**Work required:** Go through the entries, filter for the word "mkOrchestrator", and copy every line that has it.

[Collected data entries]
────────

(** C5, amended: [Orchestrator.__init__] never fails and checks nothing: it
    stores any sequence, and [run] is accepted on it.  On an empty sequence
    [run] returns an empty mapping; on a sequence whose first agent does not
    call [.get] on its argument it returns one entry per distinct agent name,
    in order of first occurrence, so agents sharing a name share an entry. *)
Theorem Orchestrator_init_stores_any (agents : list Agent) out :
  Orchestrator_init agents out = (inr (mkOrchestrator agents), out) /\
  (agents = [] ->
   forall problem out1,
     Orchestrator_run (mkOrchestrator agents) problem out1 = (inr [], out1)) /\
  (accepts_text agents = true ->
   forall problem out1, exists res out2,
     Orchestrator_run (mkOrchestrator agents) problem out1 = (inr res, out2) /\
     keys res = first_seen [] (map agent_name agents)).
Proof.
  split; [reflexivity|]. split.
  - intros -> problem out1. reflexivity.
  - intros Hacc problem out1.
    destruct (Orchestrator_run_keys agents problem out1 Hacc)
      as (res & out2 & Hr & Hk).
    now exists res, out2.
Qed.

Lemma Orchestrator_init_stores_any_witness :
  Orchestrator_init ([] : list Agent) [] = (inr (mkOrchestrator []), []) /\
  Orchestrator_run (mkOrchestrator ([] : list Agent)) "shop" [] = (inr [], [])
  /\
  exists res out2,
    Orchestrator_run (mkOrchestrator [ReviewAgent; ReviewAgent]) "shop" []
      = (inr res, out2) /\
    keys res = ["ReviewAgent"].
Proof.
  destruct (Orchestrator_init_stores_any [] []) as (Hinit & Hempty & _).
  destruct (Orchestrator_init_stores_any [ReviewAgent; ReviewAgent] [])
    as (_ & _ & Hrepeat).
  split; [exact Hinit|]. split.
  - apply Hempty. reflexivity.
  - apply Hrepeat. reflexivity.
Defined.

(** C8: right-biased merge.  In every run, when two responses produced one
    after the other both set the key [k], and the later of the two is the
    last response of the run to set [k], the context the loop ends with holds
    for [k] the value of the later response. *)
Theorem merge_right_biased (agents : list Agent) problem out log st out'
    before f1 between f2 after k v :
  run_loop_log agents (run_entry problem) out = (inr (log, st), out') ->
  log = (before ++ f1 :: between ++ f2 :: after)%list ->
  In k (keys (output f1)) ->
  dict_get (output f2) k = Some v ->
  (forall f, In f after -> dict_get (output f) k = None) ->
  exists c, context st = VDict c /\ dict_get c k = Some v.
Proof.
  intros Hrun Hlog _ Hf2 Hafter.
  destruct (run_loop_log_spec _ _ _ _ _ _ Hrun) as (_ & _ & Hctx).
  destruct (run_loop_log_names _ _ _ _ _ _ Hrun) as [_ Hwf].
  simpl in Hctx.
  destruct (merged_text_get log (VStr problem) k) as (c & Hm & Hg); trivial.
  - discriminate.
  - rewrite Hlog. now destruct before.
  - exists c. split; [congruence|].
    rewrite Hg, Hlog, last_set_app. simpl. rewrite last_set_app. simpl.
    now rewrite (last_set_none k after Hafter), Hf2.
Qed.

────────

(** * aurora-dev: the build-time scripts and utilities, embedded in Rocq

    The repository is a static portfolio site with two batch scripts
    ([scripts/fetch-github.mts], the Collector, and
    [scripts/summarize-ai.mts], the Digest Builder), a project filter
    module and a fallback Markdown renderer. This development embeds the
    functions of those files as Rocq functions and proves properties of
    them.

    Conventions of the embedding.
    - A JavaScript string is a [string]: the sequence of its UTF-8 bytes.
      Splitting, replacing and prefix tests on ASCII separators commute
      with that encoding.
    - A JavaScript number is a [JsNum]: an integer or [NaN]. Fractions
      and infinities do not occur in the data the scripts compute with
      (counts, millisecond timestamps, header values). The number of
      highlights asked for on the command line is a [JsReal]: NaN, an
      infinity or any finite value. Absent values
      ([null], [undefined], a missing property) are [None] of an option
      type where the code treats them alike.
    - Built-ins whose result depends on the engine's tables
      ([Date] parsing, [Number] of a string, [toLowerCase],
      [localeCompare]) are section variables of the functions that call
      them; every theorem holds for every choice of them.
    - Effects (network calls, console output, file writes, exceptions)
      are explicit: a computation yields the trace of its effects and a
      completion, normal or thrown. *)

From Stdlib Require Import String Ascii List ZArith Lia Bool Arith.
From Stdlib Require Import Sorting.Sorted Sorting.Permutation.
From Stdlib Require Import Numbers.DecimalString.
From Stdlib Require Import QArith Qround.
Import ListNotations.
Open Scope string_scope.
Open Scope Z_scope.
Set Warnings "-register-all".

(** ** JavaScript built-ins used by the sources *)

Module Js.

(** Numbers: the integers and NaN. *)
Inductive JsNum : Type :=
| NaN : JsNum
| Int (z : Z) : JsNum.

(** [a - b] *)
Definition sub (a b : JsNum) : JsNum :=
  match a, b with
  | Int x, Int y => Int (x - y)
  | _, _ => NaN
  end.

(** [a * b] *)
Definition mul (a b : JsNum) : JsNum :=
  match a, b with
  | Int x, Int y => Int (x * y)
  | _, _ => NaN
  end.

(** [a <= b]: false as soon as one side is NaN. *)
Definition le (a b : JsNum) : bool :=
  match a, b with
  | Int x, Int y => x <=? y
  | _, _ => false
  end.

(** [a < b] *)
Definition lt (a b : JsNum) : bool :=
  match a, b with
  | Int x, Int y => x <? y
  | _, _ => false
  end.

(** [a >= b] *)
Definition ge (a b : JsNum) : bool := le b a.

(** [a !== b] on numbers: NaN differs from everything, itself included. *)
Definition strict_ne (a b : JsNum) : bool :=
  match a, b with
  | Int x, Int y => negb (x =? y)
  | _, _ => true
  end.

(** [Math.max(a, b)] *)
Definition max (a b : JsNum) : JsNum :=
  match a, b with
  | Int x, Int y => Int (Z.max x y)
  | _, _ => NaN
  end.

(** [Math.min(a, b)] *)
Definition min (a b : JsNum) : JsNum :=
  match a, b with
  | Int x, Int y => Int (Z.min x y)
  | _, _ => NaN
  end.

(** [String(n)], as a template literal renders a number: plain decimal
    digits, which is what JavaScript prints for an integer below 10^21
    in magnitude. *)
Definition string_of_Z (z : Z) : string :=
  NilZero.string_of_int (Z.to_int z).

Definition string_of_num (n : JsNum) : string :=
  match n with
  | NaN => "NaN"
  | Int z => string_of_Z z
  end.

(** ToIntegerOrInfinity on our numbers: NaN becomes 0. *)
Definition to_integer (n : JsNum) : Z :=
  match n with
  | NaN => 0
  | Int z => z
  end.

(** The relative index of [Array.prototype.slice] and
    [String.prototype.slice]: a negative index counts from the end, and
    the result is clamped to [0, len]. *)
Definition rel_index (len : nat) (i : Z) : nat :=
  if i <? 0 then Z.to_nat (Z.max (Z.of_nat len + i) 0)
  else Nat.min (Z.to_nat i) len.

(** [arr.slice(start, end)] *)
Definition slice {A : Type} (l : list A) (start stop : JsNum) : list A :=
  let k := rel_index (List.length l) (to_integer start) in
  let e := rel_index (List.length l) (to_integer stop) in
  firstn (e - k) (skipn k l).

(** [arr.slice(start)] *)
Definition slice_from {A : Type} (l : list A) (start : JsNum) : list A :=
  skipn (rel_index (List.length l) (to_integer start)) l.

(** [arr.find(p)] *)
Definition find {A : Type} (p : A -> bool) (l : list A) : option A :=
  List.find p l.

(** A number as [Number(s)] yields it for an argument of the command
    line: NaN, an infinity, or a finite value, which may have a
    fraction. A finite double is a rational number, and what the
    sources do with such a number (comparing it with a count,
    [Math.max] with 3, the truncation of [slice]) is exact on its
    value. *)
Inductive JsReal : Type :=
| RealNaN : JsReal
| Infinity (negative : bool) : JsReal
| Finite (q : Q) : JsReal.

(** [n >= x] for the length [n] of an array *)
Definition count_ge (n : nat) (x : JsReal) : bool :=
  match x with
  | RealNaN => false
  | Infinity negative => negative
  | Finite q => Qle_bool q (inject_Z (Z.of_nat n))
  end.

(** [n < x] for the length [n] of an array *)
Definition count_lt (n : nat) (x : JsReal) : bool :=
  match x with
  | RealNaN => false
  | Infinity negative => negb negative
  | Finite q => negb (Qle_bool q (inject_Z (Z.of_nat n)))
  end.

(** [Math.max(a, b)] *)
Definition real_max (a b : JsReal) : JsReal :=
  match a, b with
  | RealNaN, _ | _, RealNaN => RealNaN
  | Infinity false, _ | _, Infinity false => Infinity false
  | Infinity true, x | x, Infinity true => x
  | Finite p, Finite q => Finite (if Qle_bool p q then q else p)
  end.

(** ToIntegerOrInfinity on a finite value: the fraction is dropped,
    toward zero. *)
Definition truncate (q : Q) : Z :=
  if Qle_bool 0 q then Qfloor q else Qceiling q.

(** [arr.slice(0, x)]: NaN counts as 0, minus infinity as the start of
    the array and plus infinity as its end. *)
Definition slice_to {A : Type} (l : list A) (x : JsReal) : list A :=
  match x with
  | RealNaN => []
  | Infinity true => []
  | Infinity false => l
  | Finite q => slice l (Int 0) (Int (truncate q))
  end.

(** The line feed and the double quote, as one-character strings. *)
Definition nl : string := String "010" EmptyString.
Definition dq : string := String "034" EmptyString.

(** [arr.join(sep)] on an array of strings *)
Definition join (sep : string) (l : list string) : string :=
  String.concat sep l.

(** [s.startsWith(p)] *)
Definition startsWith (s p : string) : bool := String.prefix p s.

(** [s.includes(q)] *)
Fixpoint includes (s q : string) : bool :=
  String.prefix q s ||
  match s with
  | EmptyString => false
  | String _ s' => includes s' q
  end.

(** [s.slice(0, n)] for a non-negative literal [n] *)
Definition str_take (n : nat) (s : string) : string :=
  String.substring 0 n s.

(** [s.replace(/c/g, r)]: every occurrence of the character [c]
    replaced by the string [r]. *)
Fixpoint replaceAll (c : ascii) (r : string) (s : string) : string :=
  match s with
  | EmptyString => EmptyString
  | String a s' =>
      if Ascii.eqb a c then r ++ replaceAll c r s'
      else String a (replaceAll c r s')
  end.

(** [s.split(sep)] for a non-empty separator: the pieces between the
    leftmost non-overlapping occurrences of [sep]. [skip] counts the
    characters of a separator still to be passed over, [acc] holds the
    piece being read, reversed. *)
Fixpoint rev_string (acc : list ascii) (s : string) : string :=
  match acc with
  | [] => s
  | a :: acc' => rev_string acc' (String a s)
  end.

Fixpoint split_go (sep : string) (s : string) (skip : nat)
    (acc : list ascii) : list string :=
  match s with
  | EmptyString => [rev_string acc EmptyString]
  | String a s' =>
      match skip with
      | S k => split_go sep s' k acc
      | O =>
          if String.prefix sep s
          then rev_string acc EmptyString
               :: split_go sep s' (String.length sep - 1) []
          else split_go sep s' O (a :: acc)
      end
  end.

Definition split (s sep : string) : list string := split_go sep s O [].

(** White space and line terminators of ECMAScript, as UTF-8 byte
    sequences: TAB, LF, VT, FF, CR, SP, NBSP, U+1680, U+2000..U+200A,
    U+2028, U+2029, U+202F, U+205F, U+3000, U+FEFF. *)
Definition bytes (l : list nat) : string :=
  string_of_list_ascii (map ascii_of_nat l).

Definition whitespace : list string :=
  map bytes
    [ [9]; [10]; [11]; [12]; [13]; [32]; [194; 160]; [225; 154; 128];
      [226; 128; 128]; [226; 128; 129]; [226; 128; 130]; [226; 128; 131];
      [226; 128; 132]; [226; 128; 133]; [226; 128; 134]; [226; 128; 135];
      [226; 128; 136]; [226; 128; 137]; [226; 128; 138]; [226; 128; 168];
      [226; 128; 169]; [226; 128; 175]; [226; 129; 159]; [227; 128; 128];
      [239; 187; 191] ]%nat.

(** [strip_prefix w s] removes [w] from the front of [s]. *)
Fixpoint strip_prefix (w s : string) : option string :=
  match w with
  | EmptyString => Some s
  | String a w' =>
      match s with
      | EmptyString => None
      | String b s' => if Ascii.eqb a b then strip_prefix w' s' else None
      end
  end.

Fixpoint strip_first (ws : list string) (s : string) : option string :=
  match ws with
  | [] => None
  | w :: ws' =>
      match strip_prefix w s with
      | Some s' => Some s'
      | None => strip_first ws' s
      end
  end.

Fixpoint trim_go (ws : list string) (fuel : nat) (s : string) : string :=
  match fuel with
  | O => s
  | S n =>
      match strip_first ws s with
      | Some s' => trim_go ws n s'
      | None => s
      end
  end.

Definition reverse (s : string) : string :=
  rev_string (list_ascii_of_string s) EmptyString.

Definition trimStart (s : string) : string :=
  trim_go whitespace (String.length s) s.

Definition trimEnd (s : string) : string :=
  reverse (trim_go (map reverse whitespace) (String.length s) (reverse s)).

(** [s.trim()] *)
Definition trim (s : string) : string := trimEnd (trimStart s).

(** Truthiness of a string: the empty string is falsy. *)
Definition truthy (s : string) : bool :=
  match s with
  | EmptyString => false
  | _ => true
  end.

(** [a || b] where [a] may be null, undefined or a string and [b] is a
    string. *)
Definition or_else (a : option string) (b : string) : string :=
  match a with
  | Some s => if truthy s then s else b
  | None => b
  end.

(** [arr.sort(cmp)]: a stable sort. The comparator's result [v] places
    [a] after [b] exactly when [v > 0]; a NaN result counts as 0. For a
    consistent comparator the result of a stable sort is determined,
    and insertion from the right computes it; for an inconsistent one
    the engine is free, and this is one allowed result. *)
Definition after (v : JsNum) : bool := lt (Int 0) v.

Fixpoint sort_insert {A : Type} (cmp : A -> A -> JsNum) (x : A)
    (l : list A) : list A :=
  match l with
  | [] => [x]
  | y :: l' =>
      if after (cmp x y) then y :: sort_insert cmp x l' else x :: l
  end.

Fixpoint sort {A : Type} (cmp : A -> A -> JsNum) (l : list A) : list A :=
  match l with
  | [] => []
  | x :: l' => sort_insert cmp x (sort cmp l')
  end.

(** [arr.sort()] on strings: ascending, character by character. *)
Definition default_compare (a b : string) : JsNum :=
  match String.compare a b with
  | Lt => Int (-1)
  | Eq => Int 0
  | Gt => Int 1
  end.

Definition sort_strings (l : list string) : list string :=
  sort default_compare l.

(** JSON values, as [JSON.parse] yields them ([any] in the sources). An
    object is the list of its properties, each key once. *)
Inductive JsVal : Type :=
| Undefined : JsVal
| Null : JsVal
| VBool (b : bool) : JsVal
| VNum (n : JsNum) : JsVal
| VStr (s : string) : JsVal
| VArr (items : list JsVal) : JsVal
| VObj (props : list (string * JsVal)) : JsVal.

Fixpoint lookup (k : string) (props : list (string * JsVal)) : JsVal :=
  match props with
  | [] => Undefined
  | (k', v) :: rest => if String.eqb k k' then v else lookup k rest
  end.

────────

**Answer to the problem:**
  Orchestrator_init agents out = (inr (mkOrchestrator agents), out) /\
     Orchestrator_run (mkOrchestrator agents) problem out1 = (inr [], out1)) /\
     Orchestrator_run (mkOrchestrator agents) problem out1 = (inr res, out2) /\
  Orchestrator_init ([] : list Agent) [] = (inr (mkOrchestrator []), []) /\
  Orchestrator_run (mkOrchestrator ([] : list Agent)) "shop" [] = (inr [], [])
    Orchestrator_run (mkOrchestrator [ReviewAgent; ReviewAgent]) "shop" []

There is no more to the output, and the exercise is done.